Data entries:

----------------------------------------

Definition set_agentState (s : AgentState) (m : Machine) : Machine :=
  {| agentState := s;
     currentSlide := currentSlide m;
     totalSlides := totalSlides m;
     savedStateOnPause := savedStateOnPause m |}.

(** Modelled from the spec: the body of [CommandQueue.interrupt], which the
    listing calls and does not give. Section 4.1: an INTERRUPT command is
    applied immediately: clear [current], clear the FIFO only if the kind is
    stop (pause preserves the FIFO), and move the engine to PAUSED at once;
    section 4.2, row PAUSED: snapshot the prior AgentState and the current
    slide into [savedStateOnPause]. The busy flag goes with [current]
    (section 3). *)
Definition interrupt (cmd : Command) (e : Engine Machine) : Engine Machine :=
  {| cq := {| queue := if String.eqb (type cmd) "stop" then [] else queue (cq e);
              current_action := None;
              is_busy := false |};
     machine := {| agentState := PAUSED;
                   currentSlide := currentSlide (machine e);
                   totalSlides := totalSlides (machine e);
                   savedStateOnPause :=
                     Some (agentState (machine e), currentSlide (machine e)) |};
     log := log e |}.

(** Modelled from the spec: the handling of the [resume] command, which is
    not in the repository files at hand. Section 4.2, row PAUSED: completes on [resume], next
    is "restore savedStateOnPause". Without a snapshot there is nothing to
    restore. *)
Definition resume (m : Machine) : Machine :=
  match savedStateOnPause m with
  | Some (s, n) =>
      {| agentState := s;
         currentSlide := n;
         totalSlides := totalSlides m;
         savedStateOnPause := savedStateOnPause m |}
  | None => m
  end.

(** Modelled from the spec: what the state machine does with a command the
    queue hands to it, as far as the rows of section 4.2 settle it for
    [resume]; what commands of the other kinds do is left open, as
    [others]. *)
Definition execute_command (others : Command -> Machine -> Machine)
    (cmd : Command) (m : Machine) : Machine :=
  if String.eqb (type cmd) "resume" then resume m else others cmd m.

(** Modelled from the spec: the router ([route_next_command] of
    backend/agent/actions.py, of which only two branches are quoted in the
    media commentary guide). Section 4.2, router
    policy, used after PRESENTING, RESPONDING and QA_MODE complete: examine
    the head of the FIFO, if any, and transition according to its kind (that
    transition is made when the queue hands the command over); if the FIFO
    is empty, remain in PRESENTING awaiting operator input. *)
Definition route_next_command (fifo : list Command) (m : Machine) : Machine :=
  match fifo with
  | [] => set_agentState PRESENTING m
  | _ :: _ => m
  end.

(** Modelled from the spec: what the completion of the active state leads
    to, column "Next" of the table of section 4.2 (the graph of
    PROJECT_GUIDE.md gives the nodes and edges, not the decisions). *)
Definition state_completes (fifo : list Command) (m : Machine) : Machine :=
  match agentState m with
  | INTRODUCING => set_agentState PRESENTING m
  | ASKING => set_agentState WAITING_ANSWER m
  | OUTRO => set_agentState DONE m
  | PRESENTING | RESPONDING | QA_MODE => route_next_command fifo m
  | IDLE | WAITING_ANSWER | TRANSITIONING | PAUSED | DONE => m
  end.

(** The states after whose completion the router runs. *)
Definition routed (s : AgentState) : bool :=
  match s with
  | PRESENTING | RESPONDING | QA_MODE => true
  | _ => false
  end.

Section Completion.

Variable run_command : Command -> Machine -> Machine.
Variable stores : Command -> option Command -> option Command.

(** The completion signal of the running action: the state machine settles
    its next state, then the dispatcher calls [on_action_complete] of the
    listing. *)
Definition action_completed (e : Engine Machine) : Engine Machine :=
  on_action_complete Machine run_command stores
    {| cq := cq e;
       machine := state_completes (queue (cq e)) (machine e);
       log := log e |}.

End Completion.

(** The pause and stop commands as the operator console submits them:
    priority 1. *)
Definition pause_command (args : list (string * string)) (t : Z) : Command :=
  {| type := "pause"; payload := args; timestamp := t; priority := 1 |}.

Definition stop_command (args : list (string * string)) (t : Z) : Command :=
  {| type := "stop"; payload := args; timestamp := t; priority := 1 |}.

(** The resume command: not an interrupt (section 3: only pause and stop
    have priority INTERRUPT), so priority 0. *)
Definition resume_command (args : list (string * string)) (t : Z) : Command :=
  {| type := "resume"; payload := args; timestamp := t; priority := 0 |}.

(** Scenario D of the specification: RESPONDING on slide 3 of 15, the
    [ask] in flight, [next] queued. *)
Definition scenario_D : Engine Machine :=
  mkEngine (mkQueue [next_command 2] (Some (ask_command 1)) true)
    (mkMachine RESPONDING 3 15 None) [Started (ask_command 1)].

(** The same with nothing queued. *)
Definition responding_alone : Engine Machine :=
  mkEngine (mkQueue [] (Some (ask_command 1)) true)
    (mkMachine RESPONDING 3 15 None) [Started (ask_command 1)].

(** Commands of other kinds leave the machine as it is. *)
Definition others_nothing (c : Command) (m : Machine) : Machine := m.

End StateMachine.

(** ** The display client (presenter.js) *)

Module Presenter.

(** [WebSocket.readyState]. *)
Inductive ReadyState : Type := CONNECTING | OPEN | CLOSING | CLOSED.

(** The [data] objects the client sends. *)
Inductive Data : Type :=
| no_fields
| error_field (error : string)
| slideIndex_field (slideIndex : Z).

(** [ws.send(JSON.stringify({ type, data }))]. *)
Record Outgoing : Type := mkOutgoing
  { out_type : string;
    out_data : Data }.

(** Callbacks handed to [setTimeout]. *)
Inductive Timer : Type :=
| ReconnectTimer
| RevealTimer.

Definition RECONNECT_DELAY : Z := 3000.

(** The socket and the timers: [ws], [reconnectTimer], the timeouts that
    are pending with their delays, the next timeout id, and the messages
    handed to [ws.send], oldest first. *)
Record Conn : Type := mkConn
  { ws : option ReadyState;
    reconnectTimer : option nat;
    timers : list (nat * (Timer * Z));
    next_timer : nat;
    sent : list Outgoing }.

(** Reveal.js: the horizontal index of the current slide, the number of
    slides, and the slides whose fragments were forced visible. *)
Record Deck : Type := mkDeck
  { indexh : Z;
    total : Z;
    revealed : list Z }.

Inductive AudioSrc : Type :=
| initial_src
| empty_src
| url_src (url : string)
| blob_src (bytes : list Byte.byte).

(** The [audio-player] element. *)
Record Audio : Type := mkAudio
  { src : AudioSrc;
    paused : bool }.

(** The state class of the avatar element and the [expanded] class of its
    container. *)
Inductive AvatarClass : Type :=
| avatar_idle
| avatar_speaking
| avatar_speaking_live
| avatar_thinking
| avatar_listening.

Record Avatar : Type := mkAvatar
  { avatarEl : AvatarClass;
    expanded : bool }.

----------------------------------------

- WHAT IS NEEDED
Look above for the line holding "Definition routed (s" and the line holding "priority 1. *)". Retype both, and every line between them, word for word and nothing else.

- ANSWER BOX
Definition routed (s : AgentState) : bool :=
  match s with
  | PRESENTING | RESPONDING | QA_MODE => true
  | _ => false
  end.

Section Completion.

Variable run_command : Command -> Machine -> Machine.
Variable stores : Command -> option Command -> option Command.

(** The completion signal of the running action: the state machine settles
    its next state, then the dispatcher calls [on_action_complete] of the
    listing. *)
Definition action_completed (e : Engine Machine) : Engine Machine :=
  on_action_complete Machine run_command stores
    {| cq := cq e;
       machine := state_completes (queue (cq e)) (machine e);
       log := log e |}.

End Completion.

(** The pause and stop commands as the operator console submits them:
    priority 1. *)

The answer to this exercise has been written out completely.